Collected data entries:
(** * torbot: the access gate of the Tor management bot

    A shallow embedding of [torbot.py].  The three module-level
    dictionaries ([authenticated_users], [user_preferences],
    [user_last_update]) are finite maps keyed by the numeric user id, the
    handlers are computations in a small state-and-exception monad that
    threads those dictionaries together with the trace of everything the
    process sends out (chat replies, Tor control commands, log records)
    and of the job queue starting a scheduled callback.

    Conventions of the model:
    - Python [str] is [string]; [str.upper] and [str.strip] are given on
      ASCII text, which is what country codes and passwords are;
    - [asyncio.get_event_loop().time()] is read from the environment of a
      handler invocation as an exact rational number of seconds;
    - the Tor controller may raise at any of its four calls, as the
      environment decides; sending a chat message is an output and does
      not raise. *)

From Stdlib Require Import Ascii String QArith Qround Lqa.
From stdpp Require Import base numbers option gmap strings list sorting pretty.

Local Open Scope Z_scope.
Local Open Scope string_scope.
Local Open Scope list_scope.

(** ** Strings *)

Module Str.

(** [c.upper()] for one ASCII character. *)
Definition upper_char (c : ascii) : ascii :=
  let n := N_of_ascii c in
  if ((97 <=? n) && (n <=? 122))%N then ascii_of_N (n - 32) else c.

(** [s.upper()]. *)
Fixpoint upper (s : string) : string :=
  match s with
  | EmptyString => EmptyString
  | String c s' => String (upper_char c) (upper s')
  end.

(** [c.isspace()] on ASCII: TAB..CR, FS..US and the blank. *)
Definition isspace (c : ascii) : bool :=
  let n := N_of_ascii c in
  (((9 <=? n) && (n <=? 13)) || ((28 <=? n) && (n <=? 32)))%N.

(** [s.lstrip()]. *)
Fixpoint lstrip (s : string) : string :=
  match s with
  | EmptyString => EmptyString
  | String c s' => if isspace c then lstrip s' else s
  end.

(** [s.rstrip()]. *)
Fixpoint rstrip (s : string) : string :=
  match s with
  | EmptyString => EmptyString
  | String c s' =>
      match rstrip s' with
      | EmptyString => if isspace c then EmptyString else String c EmptyString
      | r => String c r
      end
  end.

(** [s.strip()]. *)
Definition strip (s : string) : string := rstrip (lstrip s).

(** [s.split(sep)] for a one-character separator: the pieces between
    the separators, empty pieces included, so never the empty list. *)
Fixpoint split (sep : ascii) (s : string) : list string :=
  match s with
  | EmptyString => [EmptyString]
  | String c s' =>
      if Ascii.eqb c sep then EmptyString :: split sep s'
      else match split sep s' with
           | [] => [String c EmptyString]
           | w :: ws => String c w :: ws
           end
  end.

(** [sep.join(parts)]. *)
Fixpoint join (sep : string) (parts : list string) : string :=
  match parts with
  | [] => ""
  | [p] => p
  | p :: ps => p +:+ sep +:+ join sep ps
  end.

(** Truth value of a string: non-empty. *)
Definition truthy (s : string) : bool :=
  match s with EmptyString => false | _ => true end.

End Str.

(** ** Configuration read from the environment at import time *)

Record Config := {
  TELEGRAM_BOT_TOKEN : option string;
  AUTH_PASSWORD : string;
  TOR_CONTROL_PASSWORD : string;
  TOR_CONTROL_PORT : Z;
  ALLOWED_COUNTRIES_ENV : string;
}.

(** The values [os.getenv] falls back to, with a token set. *)
Definition default_config (token : string) : Config := {|
  TELEGRAM_BOT_TOKEN := Some token;
  AUTH_PASSWORD := "AUTHENTICATE_PASSWORD_MUST_BE_HERE";
  TOR_CONTROL_PASSWORD := "YOUR_PASSWORD_MUST_BE_HERE";
  TOR_CONTROL_PORT := 9051;
  ALLOWED_COUNTRIES_ENV :=
    "NO,FI,DK,SE,IS,NL,DE,CA,CH,NZ,AU,BE,IE,EE,PT,LU,UY,TW,JP,KR";
|}.

Definition BLOCKED_USER_IDS : gset Z := {[ 123456789; 987654321 ]}.

Definition EASTER_EGG_FILE : string := "easter_egg.mp3".

(** [set(country.strip().upper()
         for country in ALLOWED_COUNTRIES_ENV.split(',')
         if country.strip())] *)
Definition VALID_COUNTRIES (cfg : Config) : gset string :=
  list_to_set
    (map (fun country => Str.upper (Str.strip country))
       (filter (fun country => Is_true (Str.truthy (Str.strip country)))
          (Str.split "," (ALLOWED_COUNTRIES_ENV cfg)))).

Definition RATE_LIMIT : Q := inject_Z (5 * 60).

Definition is_blocked (user_id : Z) : bool :=
  bool_decide (user_id ∈ BLOCKED_USER_IDS).

(** ** What the process sends out *)

(** Calls on the [stem] controller, in the order they are issued. *)
Inductive tor_cmd :=
| FromPort (port : Z)
| Authenticate (password : string)
| SetOptions (ExitNodes StrictNodes : string)
| SignalNEWNYM
| Close.

Inductive log_level := INFO | WARNING | ERROR.

Record InlineQueryResultArticle := {
  id : string;
  title : string;
  input_message_content : string;
}.

Inductive event :=
| ReplyText (text : string) (parse_mode : option string)
| ReplyAudio (file : string)
| AnswerInlineQuery (query_id : string)
    (results : list InlineQueryResultArticle) (cache_time : Z)
| Tor (c : tor_cmd)
| Log (level : log_level) (msg : string)
| JobStarted (name : string).

(** ** State, exceptions and the handler monad *)

Record exn := Exception { exn_str : string }.

(** The module-level dictionaries. *)
Record Store := {
  authenticated_users : gmap Z bool;
  user_preferences : gmap Z string;
  user_last_update : gmap Z Q;
}.

Definition empty_store : Store := {|
  authenticated_users := ∅;
  user_preferences := ∅;
  user_last_update := ∅;
|}.

Inductive result (A : Type) :=
| Val (a : A)
| Raised (e : exn).
Arguments Val {A} a.
Arguments Raised {A} e.

(** Running a computation from a store gives a value or an exception,
    the store as the computation left it (a raised exception undoes
    nothing) and the events emitted on the way. *)
Record Outcome (A : Type) := {
  res : result A;
  store : Store;
  emitted : list event;
}.
Arguments res {A} _.
Arguments store {A} _.
Arguments emitted {A} _.

Definition M (A : Type) : Type := Store -> Outcome A.

Definition ret {A} (a : A) : M A :=
  fun s => {| res := Val a; store := s; emitted := [] |}.

Definition bind {A B} (m : M A) (k : A -> M B) : M B :=
  fun s =>
    match m s with
    | {| res := Val a; store := s1; emitted := out1 |} =>
        match k a s1 with
        | {| res := r; store := s2; emitted := out2 |} =>
            {| res := r; store := s2; emitted := out1 ++ out2 |}
        end
    | {| res := Raised e; store := s1; emitted := out1 |} =>
        {| res := Raised e; store := s1; emitted := out1 |}
    end.

Definition raise {A} (e : exn) : M A :=
  fun s => {| res := Raised e; store := s; emitted := [] |}.

(** [try: m  except Exception as e: h e] *)
Definition try_except {A} (m : M A) (h : exn -> M A) : M A :=
  fun s =>
    match m s with
    | {| res := Val a; store := s1; emitted := out1 |} =>
        {| res := Val a; store := s1; emitted := out1 |}
    | {| res := Raised e; store := s1; emitted := out1 |} =>
        match h e s1 with
        | {| res := r; store := s2; emitted := out2 |} =>
            {| res := r; store := s2; emitted := out1 ++ out2 |}
        end
    end.

(** [try: m  finally: f], the shape of a [with] block. *)
Definition finally {A} (m : M A) (f : M unit) : M A :=
  fun s =>
    match m s with
    | {| res := r; store := s1; emitted := out1 |} =>
        match f s1 with
        | {| res := Val _; store := s2; emitted := out2 |} =>
            {| res := r; store := s2; emitted := out1 ++ out2 |}
        | {| res := Raised e; store := s2; emitted := out2 |} =>
            {| res := Raised e; store := s2; emitted := out1 ++ out2 |}
        end
    end.

Definition emit (e : event) : M unit :=
  fun s => {| res := Val tt; store := s; emitted := [e] |}.

Definition get : M Store :=
  fun s => {| res := Val s; store := s; emitted := [] |}.

Definition modify (f : Store -> Store) : M unit :=
  fun s => {| res := Val tt; store := f s; emitted := [] |}.

(** The monad operations under stdpp's notations [x ← m; k] and
    [m ;; k]. *)
#[global] Instance M_ret : MRet M := @ret.
#[global] Instance M_bind : MBind M := fun A B k m => bind m k.

(** ** The environment of one handler invocation *)

(** How the Tor controller answers during this invocation: for each of
    its calls, [None] when it succeeds and the exception it raises
    otherwise. *)
Record Controller := {
  from_port_raises : option exn;
  authenticate_raises : option exn;
  set_options_raises : option exn;
  signal_raises : option exn;
}.

Record Env := {
  time : Q;
  controller : Controller;
  easter_egg_exists : bool;
}.

(** An inbound update, with the arguments the dispatcher parsed. *)
Record Update := {
  effective_user_id : Z;
  effective_user_first_name : string;
  args : list string;
  inline_query_id : string;
  inline_query_query : string;
}.

(** One controller call: issued, then it returns or raises. *)
Definition tor (c : tor_cmd) (raises : option exn) : M unit :=
  emit (Tor c) ;;
  match raises with
  | None => ret tt
  | Some e => raise e
  end.

Definition logger_info (msg : string) : M unit := emit (Log INFO msg).
Definition logger_warning (msg : string) : M unit := emit (Log WARNING msg).
Definition logger_error (msg : string) : M unit := emit (Log ERROR msg).

Definition reply_text (text : string) : M unit := emit (ReplyText text None).
Definition reply_html (text : string) : M unit :=
  emit (ReplyText text (Some "HTML")).

(** [f"... {first_name} (ID: {user_id})"] *)
Definition who (update : Update) : string :=
  effective_user_first_name update +:+ " (ID: " +:+
  pretty (effective_user_id update) +:+ ")".

(** ** Identity rotation *)

Definition update_identity (cfg : Config) (ctl : Controller)
    (preferred_country : option string) : M unit :=
  try_except
    (tor (FromPort (TOR_CONTROL_PORT cfg)) (from_port_raises ctl) ;;
     finally
       (tor (Authenticate (TOR_CONTROL_PASSWORD cfg)) (authenticate_raises ctl) ;;
        match preferred_country with
        | Some country =>
            if Str.truthy country
               && bool_decide (Str.upper country ∈ VALID_COUNTRIES cfg)
            then
              tor (SetOptions ("{" +:+ Str.upper country +:+ "}") "1")
                  (set_options_raises ctl) ;;
              logger_info ("Set ExitNodes to country: " +:+ Str.upper country)
            else
              tor (SetOptions "" "0") (set_options_raises ctl) ;;
              logger_info "Cleared ExitNodes preferences."
        | None =>
            tor (SetOptions "" "0") (set_options_raises ctl) ;;
            logger_info "Cleared ExitNodes preferences."
        end ;;
        tor SignalNEWNYM (signal_raises ctl))
       (emit (Tor Close)) ;;
     logger_info "Tor identity updated successfully.")
    (fun e =>
       logger_error ("Error while updating Tor identity: " +:+ exn_str e) ;;
       raise e).

(** ** Arithmetic on the clock *)

(** [x < y] on clock values. *)
Definition Qltb (x y : Q) : bool := negb (Qle_bool y x).

(** [int(x)]: truncation toward zero. *)
Definition int (x : Q) : Z := Z.quot (Qnum x) (Z.pos (Qden x)).

(** ** Command handlers *)

Definition start_command (cfg : Config) (env : Env) (update : Update) : M unit :=
  let user_id := effective_user_id update in
  try_except
    (if is_blocked user_id then
       if easter_egg_exists env then
         emit (ReplyAudio EASTER_EGG_FILE) ;;
         logger_info ("Easter egg sent to blocked user " +:+ who update +:+ ".")
       else
         reply_text "Easter egg file not found. Please call the administrator." ;;
         logger_error ("Easter egg file '" +:+ EASTER_EGG_FILE +:+ "' not found.")
     else
       reply_text "Tor management bot. Use /auth <password> to authenticate." ;;
       logger_info ("Bot started by user " +:+ who update +:+ "."))
    (fun e =>
       logger_error ("Error in start command: " +:+ exn_str e) ;;
       reply_text "An error occurred while processing your request.").

Definition help_text : string :=
  "<b>Available commands:</b>" +:+ String "010" (String "010" "") +:+
  "/start - Start the bot." +:+ String "010" "" +:+
  "/auth &lt;password&gt; - Authenticate to use protected commands." +:+ String "010" "" +:+
  "/update - Update your Tor identity." +:+ String "010" "" +:+
  "/setcountry &lt;country_code&gt; - Set your preferred country for Tor exit nodes (e.g., US, JP)." +:+ String "010" "" +:+
  "/reset - Reset your preferred country and update Tor identity without restrictions." +:+ String "010" "" +:+
  "/countries - Show a list of available countries for selection." +:+ String "010" "" +:+
  "/help - Show this help message.".

Definition help_command (cfg : Config) (env : Env) (update : Update) : M unit :=
  let user_id := effective_user_id update in
  try_except
    (if is_blocked user_id then
       reply_text "A?" ;;
       logger_info ("Blocked user " +:+ who update +:+ " attempted to use /help.")
     else
       reply_html help_text ;;
       logger_info ("Help requested by user " +:+ who update +:+ "."))
    (fun e =>
       logger_error ("Error in help command: " +:+ exn_str e) ;;
       reply_text "An error occurred while generating the help message.").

Work required: For this exercise, please output exactly the lines above starting at the line with "(** ** The environment" and ending at the line with "from_port_raises : option exn;", ends included.

Exercise answer:
(** ** The environment of one handler invocation *)

(** How the Tor controller answers during this invocation: for each of
    its calls, [None] when it succeeds and the exception it raises
    otherwise. *)
Record Controller := {
  from_port_raises : option exn;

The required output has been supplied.